- _Task input_:

(** * redis-client-cache: a shallow embedding of the cache client

    The development follows the TypeScript sources:
    - [src/types/index.ts]: the interfaces ([ISerializer], [SetOptions],
      [ILocalCacheManager], [CacheConfig]) and the class [RedisCacheClient];
    - [src/config.ts]: [defaultConfig];
    - [src/Serializers/MsgpackSerializer.ts]: [MsgpackSerializer];
    - [src/utils/errors.ts]: [CacheError];
    - [src/utils/util.ts]: [initializeClientEvents];
    - the connection manager ([RedisConnectionManager]).

    Modelling decisions.
    - JavaScript values are the inductive [value]; [undefined] and [null]
      are values of their own, as the code tells them apart ([!== undefined],
      [!== null], [??]).  Numbers carried as payloads are integers.
    - The record [mget] returns is a plain object: own properties and a
      prototype.  An assignment to the key ["__proto__"] goes to the accessor
      of [Object.prototype] and creates no own property.
    - Durations are rationals ([Q]).  The expiry sent to the store is the
      quotient [Math.max(x, 1000) / 1000] as it is written on the wire; the
      time to live handed to the local cache is a double, the product taken
      in floating point ([binary64]).
    - The local cache is the Map-backed reading of [ILocalCacheManager]:
      a finite map from physical key to the stored item and the TTL option
      it was stored with.  No time passes in the model, so nothing expires.
    - An [async] method is a resumption: it runs synchronously up to an
      [await] of a store command, where it hands back the client state (other
      operations and listeners may run there), and resumes from the state it
      finds when the command settles.
    - The client is an [EventEmitter]: [emit] hands the event to the
      listeners of the caller, which the model records in a log, and throws
      an ['error'] event that has no listener.  The listeners are taken to
      return normally and to leave the client alone.
    - The libraries [ms] and [msgpackr] are not part of the repository; they
      are parameters of the model. *)

From Stdlib Require Import Ascii QArith Qminmax Qround Qpower Lqa.
From stdpp Require Import gmap strings list fin_maps pretty.


(** ** JavaScript values *)

Inductive value : Type :=
| VUndefined
| VNull
| VBoolean (b : bool)
| VNumber (n : Z)
| VString (s : string)
| VBuffer (bytes : string)
| VBuiltin (name : string).   (* a built-in object, by its well-known name *)

#[global] Instance value_eq_dec : EqDecision value.
Proof. solve_decision. Defined.

(** [a ?? b] *)
Definition nullish (a b : value) : value :=
  match a with
  | VUndefined | VNull => b
  | _ => a
  end.

(** ** Plain objects

    [const result: Record<string, ...> = {}]: an ordinary object with own
    data properties and a prototype, [Object.prototype] at first.  When an
    assignment to ["__proto__"] replaces the prototype by another object (a
    Buffer), the new prototype is kept, but the members that object adds to
    the chain are not part of this model. *)

Definition Object_prototype : value := VBuiltin "Object.prototype".

Definition is_object (v : value) : bool :=
  match v with
  | VBuffer _ | VBuiltin _ => true
  | _ => false
  end.

Definition is_null (v : value) : bool :=
  match v with
  | VNull => true
  | _ => false
  end.

Record object : Type := { own : gmap string value; prototype : value }.

(** [{}] *)
#[global] Instance object_empty : Empty object :=
  {| own := ∅; prototype := Object_prototype |}.

(** [o !! key]: the own property [key] of [o], if there is one. *)
#[global] Instance object_lookup : Lookup string value object :=
  fun key o => own o !! key.

Definition define (o : object) (key : string) (v : value) : object :=
  {| own := <[key := v]> (own o); prototype := prototype o |}.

- _Task details_: Within the material above, transcribe exactly the lines that run from the line holding "Inductive value : Type" through the line holding "prototype := Object_prototype".

- _Problem solution_:
Inductive value : Type :=
| VUndefined
| VNull
| VBoolean (b : bool)
| VNumber (n : Z)
| VString (s : string)
| VBuffer (bytes : string)
| VBuiltin (name : string).   (* a built-in object, by its well-known name *)

#[global] Instance value_eq_dec : EqDecision value.
Proof. solve_decision. Defined.

(** [a ?? b] *)
Definition nullish (a b : value) : value :=
  match a with
  | VUndefined | VNull => b
  | _ => a
  end.

(** ** Plain objects

    [const result: Record<string, ...> = {}]: an ordinary object with own
    data properties and a prototype, [Object.prototype] at first.  When an
    assignment to ["__proto__"] replaces the prototype by another object (a
    Buffer), the new prototype is kept, but the members that object adds to
    the chain are not part of this model. *)

Definition Object_prototype : value := VBuiltin "Object.prototype".

Definition is_object (v : value) : bool :=
  match v with
  | VBuffer _ | VBuiltin _ => true
  | _ => false
  end.

Definition is_null (v : value) : bool :=
  match v with
  | VNull => true
  | _ => false
  end.

Record object : Type := { own : gmap string value; prototype : value }.

(** [{}] *)
#[global] Instance object_empty : Empty object :=
  {| own := ∅; prototype := Object_prototype |}.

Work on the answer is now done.